Marine veteran Travis Williams doesn't try to hide the way his voice cracks when he describes the day he lost 11 teammates to a single roadside bomb in Iraq.
Williams, a former lance corporal with the Reserve unit 3rd Battalion, 25th Marines, out of Columbus, Ohio, told his story this fall for StoryCorps, an organization that records and archives interviews with participants across the country. StoryCorps recently turned Williams' interview into a short animated feature, one of three made in honor of Veterans Day this year.
In the three-minute, 45-second account titled "1st Squad, 3rd Platoon," Williams describes the events of Aug. 3, 2005, and their aftermath. The 12-man team had set out on a rescue mission to find a missing Marine in Barwanah. After loading together into their tracked armored vehicle, Williams was told he needed to ride in the next vehicle in the convoy.
"I said, 'Catch you guys on the flipside," Williams said in the StoryCorps account. "And that was the last thing I ever said to them."
Shortly after he left them, Williams' team hit an improvised explosive device that ripped their vehicle apart and killed everyone inside. In all, 14 Marines were killed in the blast. Amid the grief of losing his teammates, Williams watched as Marines covered their remains with blankets in an effort to discourage prowling wild dogs.

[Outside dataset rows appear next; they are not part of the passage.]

(** ** The conversation history ([sdk.ts]) *)

(** X14.  Taking the prefix off undoes putting it on: on a tool name and
    on the blocks of a record. *)
Theorem prefix_round_trip :
  (forall name, Sdk.sdkToApi (Sdk.apiToSdk name) = name)
  /\ (forall b, Sdk.unprefixToolUse (Sdk.prefixToolUse b) = b).
Proof.
  assert (forall name, Sdk.sdkToApi (Sdk.apiToSdk name) = name) as H.
  { intros name. unfold Sdk.sdkToApi, Sdk.apiToSdk.
    by rewrite stripPrefix_append. }
  split; [exact H |]. intros [ | | | | ]; simpl; by rewrite ?H.
Qed.

Section HistoryFacts.

Variable randomUUID : nat -> string.

Lemma chained_snoc (p : option string) (rs : list Sdk.SdkRecord)
  (r : Sdk.SdkRecord) :
  Sdk.chained p rs ->
  Sdk.parentUuid r
  = match last rs with Some x => Some (Sdk.rec_uuid x) | None => p end ->
  Sdk.chained p (rs ++ [r]).
Proof.
  revert p. induction rs as [|a rs IH]; intros p; simpl.
  - intros _ H. by split.
  - intros [Ha Hc] Hr. split; [done |]. apply IH; [done |].
    rewrite Hr. destruct rs as [|b rs']; [done |].
    change (last (a :: b :: rs')) with (last (b :: rs')).
    destruct (last (b :: rs')) eqn:E; [done |]. by apply last_None in E.
Qed.

(** The records so far are chained and [prevUuid] names the last one. *)
Let linked (st : Sdk.HistoryState) : Prop :=
  Sdk.chained None (Sdk.records st)
  /\ Sdk.prevUuid st = Sdk.rec_uuid <$> last (Sdk.records st).

Lemma pushAssistant_linked st c stop u :
  linked st -> linked (Sdk.pushAssistant randomUUID st c stop u).
Proof.
  intros [Hc Hp]. split; simpl.
  - apply chained_snoc; [done |]. simpl. rewrite Hp.
    by destruct (last (Sdk.records st)).
  - by rewrite last_snoc.
Qed.

Lemma pushUser_linked st c :
  linked st -> linked (Sdk.pushUser randomUUID st c).
Proof.
  intros [Hc Hp]. split; simpl.
  - apply chained_snoc; [done |]. simpl. rewrite Hp.
    by destruct (last (Sdk.records st)).
  - by rewrite last_snoc.
Qed.
(** * datacraft-framework: a shallow embedding of the orchestration engine

    The development follows the layout of the Python package
    [datacraft_framework]: one module per source file, holding the
    functions of that file translated to Gallina, followed by the
    theorems that relate the embedding to the specification. *)

From Stdlib Require Import ZArith List Bool Ascii String Lia.
From Stdlib Require Import Floats.PrimFloat Floats.FloatOps Floats.SpecFloat.
From Stdlib Require Import Numbers.Cyclic.Int63.Uint63.
Import ListNotations.

Open Scope string_scope.
Open Scope Z_scope.

(* ================================================================== *)
(** * Part I: the embedding *)
(* ================================================================== *)

(** ** Python values the code manipulates *)

Module Py.

(** An f-string, piece by piece: literal text and the interpolated
    values, left unformatted. *)
Inductive piece : Type :=
| Lit (s : string)
| Int (z : Z)
| Float (f : float)
| Str (s : option string).

(** The exceptions that the modelled code paths can raise. *)
Inductive exn : Type :=
| ValueError
| TypeError
| OverflowError
| UnboundLocalError
| KeyError
| IndexError
| ZeroDivisionError
| ColumnNotFoundError
| InvalidOperationError
| AttributeError
| RegexError
| Exception (msg : list piece).

(** The outcome of running a Python function: it returns or it raises. *)
Inductive outcome (A : Type) : Type :=
| Return (a : A)
| Raise (e : exn).

Arguments Return {A} a.
Arguments Raise {A} e.

Definition bind {A B : Type} (m : outcome A) (k : A -> outcome B) : outcome B :=
  match m with
  | Return a => k a
  | Raise e => Raise e
  end.

End Py.

Notation "x <- m ;; k" := (Py.bind m (fun x => k))
  (at level 100, m at next level, right associativity).

(** ** [float] arithmetic of the interpreter: IEEE 754 binary64 *)

Module PyFloat.

(** [float(z)].  The conversion is exact up to 2^53 in magnitude, which
    covers the row counts and thresholds it is applied to here; on that
    range [a / b] on integers and the comparison of a float with an integer
    are those of the corresponding floats. *)
Definition of_int (z : Z) : float :=
  if z <? 0 then PrimFloat.opp (PrimFloat.of_uint63 (Uint63.of_Z (- z)))
  else PrimFloat.of_uint63 (Uint63.of_Z z).

(** [a / b] on two [int]s: true division. *)
Definition truediv (a b : Z) : Py.outcome float :=
  if b =? 0 then Py.Raise Py.ZeroDivisionError
  else Py.Return (PrimFloat.div (of_int a) (of_int b)).

(** [x >= t] and [x <= t] for a float [x] and an int [t] *)
Definition ge_int (x : float) (t : Z) : bool := PrimFloat.leb (of_int t) x.
Definition le_int (x : float) (t : Z) : bool := PrimFloat.leb x (of_int t).

End PyFloat.

(** ** [str] methods used by the code: [split], [join], [in], [replace] *)

Module PyStr.

(** [s.split(sep)] for a one-character separator.  Python never returns an
    empty list here, so the result is given as its first segment and the
    list of the remaining ones. *)
Fixpoint split (sep : ascii) (s : string) : string * list string :=
  match s with
  | EmptyString => (EmptyString, [])
  | String a s' =>
      let (h, t) := split sep s' in
      if Ascii.eqb a sep then (EmptyString, h :: t) else (String a h, t)
  end.

Definition split_list (sep : ascii) (s : string) : list string :=
  let (h, t) := split sep s in h :: t.

(** [sep.join(l)] *)
Fixpoint join (sep : string) (l : list string) : string :=
  match l with
  | [] => EmptyString
  | [x] => x
  | x :: rest => x ++ sep ++ join sep rest
  end.

(** The character [c] does not occur in [s]. *)
Fixpoint lacks (c : ascii) (s : string) : bool :=
  match s with
  | EmptyString => true
  | String a s' => negb (Ascii.eqb a c) && lacks c s'
  end.

(** [sub in s] *)
Fixpoint contains (sub s : string) : bool :=
  String.prefix sub s ||
  match s with
  | EmptyString => false
  | String _ s' => contains sub s'
  end.

Fixpoint drop (n : nat) (s : string) : string :=
  match n, s with
  | O, _ => s
  | S n', String _ s' => drop n' s'
  | S _, EmptyString => EmptyString
  end.

(** [s.replace(old, new)] for a non-empty [old]: every non-overlapping
    occurrence, scanning from the left.  [fuel] bounds the number of scan
    steps; [replace] supplies the length of [s], which is enough. *)
Fixpoint replace_fuel (fuel : nat) (old new s : string) : string :=
  match fuel with
  | O => s
  | S fuel' =>
      match s with
      | EmptyString => EmptyString
      | String a s' =>
          if String.prefix old s
          then new ++ replace_fuel fuel' old new (drop (String.length old) s)
          else String a (replace_fuel fuel' old new s')
      end
  end.

Definition replace (old new s : string) : string :=
  replace_fuel (String.length s) old new s.

End PyStr.

(** ** Common/S3Process.py *)

Module S3Process.

Record s3_path : Type := {
  bucket : string;
  key : string;
  s3_location : string
}.

(** [path_to_s3(location, env)] *)
Definition path_to_s3 (location env : string) : s3_path :=
  let (first, splited_inbound) := PyStr.split "/" location in
  let bucket_name := env ++ "-" ++ first in
  let key_inbound := PyStr.join "/" splited_inbound in
  {| bucket := bucket_name;
     key := key_inbound;
     s3_location := "s3a://" ++ bucket_name ++ "/" ++ key_inbound |}.

End S3Process.

(** ** Common/FileNameGenerator.py *)

Module FileNameGenerator.

(** The calendar date that [datetime.now()] returns. *)
Record date : Type := { year : nat; month : nat; day : nat }.

Definition digit (n : nat) : ascii := ascii_of_nat (48 + Nat.modulo n 10).

(** The last [width] decimal digits of [n], zero padded. *)
Fixpoint decimal (width n : nat) : string :=
  match width with
  | O => EmptyString
  | S w => decimal w (Nat.div n 10) ++ String (digit n) EmptyString
  end.

(** [today_date.strftime("%Y%m%d")], [("%Y%m")] and [("%Y")] *)
Definition strftime_Ymd (d : date) : string :=
  decimal 4 (year d) ++ decimal 2 (month d) ++ decimal 2 (day d).
Definition strftime_Ym (d : date) : string :=
  decimal 4 (year d) ++ decimal 2 (month d).
Definition strftime_Y (d : date) : string := decimal 4 (year d).

(** [file_name_generator(save_file_name)], with the clock made explicit. *)
Definition file_name_generator (today_date : date) (save_file_name : string)
  : string :=
  if PyStr.contains "YYYYMMDD" save_file_name then
    PyStr.replace "YYYYMMDD" (strftime_Ymd today_date) save_file_name
  else if PyStr.contains "YYYYMM" save_file_name then
    PyStr.replace "YYYYMM" (strftime_Ym today_date) save_file_name
  else if PyStr.contains "YYYY" save_file_name then
    PyStr.replace "YYYY" (strftime_Y today_date) save_file_name
  else save_file_name.

End FileNameGenerator.

(** ** Common/PatternValidator.py *)

Module PatternValidator.

Section WithRegexEngine.

(** [re.match(pattern, string)] of the Python standard library, reduced to
    the truth value of its result; it raises on a pattern that does not
    compile. *)
Variable regex_pattern_matches : string -> string -> Py.outcome bool.

(** The body shared by the three date-token branches of
    [validate_pattern]: they differ in the token and its character class
    only. *)
Definition token_branch (token class file_pattern file_name : string)
  : Py.outcome (option bool) :=
  if PyStr.contains "*" file_pattern then
    match PyStr.split_list "*" file_pattern with
    | [regex_pattern_; other_pattern] =>
        let regex_pattern :=
          regex_pattern_ ++ ".*" ++ PyStr.replace token class other_pattern in
        b <- regex_pattern_matches regex_pattern file_name ;;
        Py.Return (Some b)
    | _ => Py.Raise Py.ValueError
    end
  else
    let regex_pattern := PyStr.replace token class file_pattern in
    b <- regex_pattern_matches regex_pattern file_name ;;
    Py.Return (Some b).

(** [validate_pattern(file_pattern, file_name, custom)].  The result is
    [Some b] for [return True]/[return False] and [None] where the function
    body ends without a [return]. *)
Definition validate_pattern (file_pattern file_name : string) (custom : bool)
  : Py.outcome (option bool) :=
  if negb custom then
    if PyStr.contains "YYYYMMDD" file_pattern then
      token_branch "YYYYMMDD" "[0-9]{8}" file_pattern file_name
    else if PyStr.contains "YYYYMM" file_pattern then
      token_branch "YYYYMM" "[0-9]{6}" file_pattern file_name
    else if PyStr.contains "YYYY" file_pattern then
      token_branch "YYYY" "[0-9]{4}" file_pattern file_name
    else Py.Return None
  else
    b <- regex_pattern_matches file_pattern file_name ;;
    Py.Return (Some b).

End WithRegexEngine.

End PatternValidator.

(** ** Common/JsonDataMapper.py *)

Module JsonDataMapper.

(** The values a JSONPath match can carry. *)
Inductive value : Type :=
| VNone
| VBool (b : bool)
| VInt (z : Z)
| VFloat (f : float)
| VStr (s : string)
| VContainer.

(** [int(f)] for a float: truncation towards zero. *)
Definition int_of_float (f : float) : Py.outcome Z :=
  match FloatOps.Prim2SF f with
  | SpecFloat.S754_zero _ => Py.Return 0
  | SpecFloat.S754_infinity _ => Py.Raise Py.OverflowError
  | SpecFloat.S754_nan => Py.Raise Py.ValueError
  | SpecFloat.S754_finite s m e =>
      let mag := if 0 <=? e then Z.pos m * 2 ^ e else Z.pos m / 2 ^ (- e) in
      Py.Return (if s then - mag else mag)
  end.

Definition row : Type := list (string * value).

Section WithIntParser.

(** [int(s)] for a [str]: the integer literal grammar of the interpreter,
    [None] where it raises [ValueError]. *)
Variable int_of_str : string -> option Z.

(** [int(value)] *)
Definition py_int (v : value) : Py.outcome Z :=
  match v with
  | VNone => Py.Raise Py.TypeError
  | VBool b => Py.Return (if b then 1 else 0)
  | VInt z => Py.Return z
  | VFloat f => int_of_float f
  | VStr s =>
      match int_of_str s with
      | Some z => Py.Return z
      | None => Py.Raise Py.ValueError
      end
  | VContainer => Py.Raise Py.TypeError
  end.

(** [values[i] if i < len(values) else values[-1]] *)
Definition pick (values : list value) (i : nat) : Py.outcome value :=
  if Nat.ltb i (List.length values) then
    match nth_error values i with
    | Some v => Py.Return v
    | None => Py.Raise Py.IndexError
    end
  else
    match values with
    | [] => Py.Raise Py.IndexError
    | v :: rest => Py.Return (List.last rest v)
    end.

Emotion fills Williams' voice as he describes returning to his forward base to spend days packing up his fallen teammates' gear, collecting un-mailed letters, and clearing out dirty dishes and laundry.
"It was all I had left of my friends," he said.
He also speaks of survivor's guilt and the responsibility he feels to his fellow Marines to honor them in his own life.
"I am most proud of not blowing my head off right now. It's just a whole lot easier if you're dead," he said. "But that shouldn't be your tribute to your dead friends ... you made it, you got home. You should honor their memory by living the life they didn't get to live."
Williams' account is illustrated simply, with animation by Tim Rauch and direction by the Emmy-nominated Rauch Brothers animation company, whose work has been featured in independent films and on the Cartoon Network.
After leaving the Marines in 2006, Williams now works for a knife manufacturer, Behring Made Knives, in Missoula, Montana, where he recorded his story. In a Wall Street Journal profile published last year, Williams said he tends to keep to himself and still wrestles with anger and grief over the loss of his friends.
"It's like I lost 11 family members, and I'm still trying to figure out what to make of it," he told WSJ.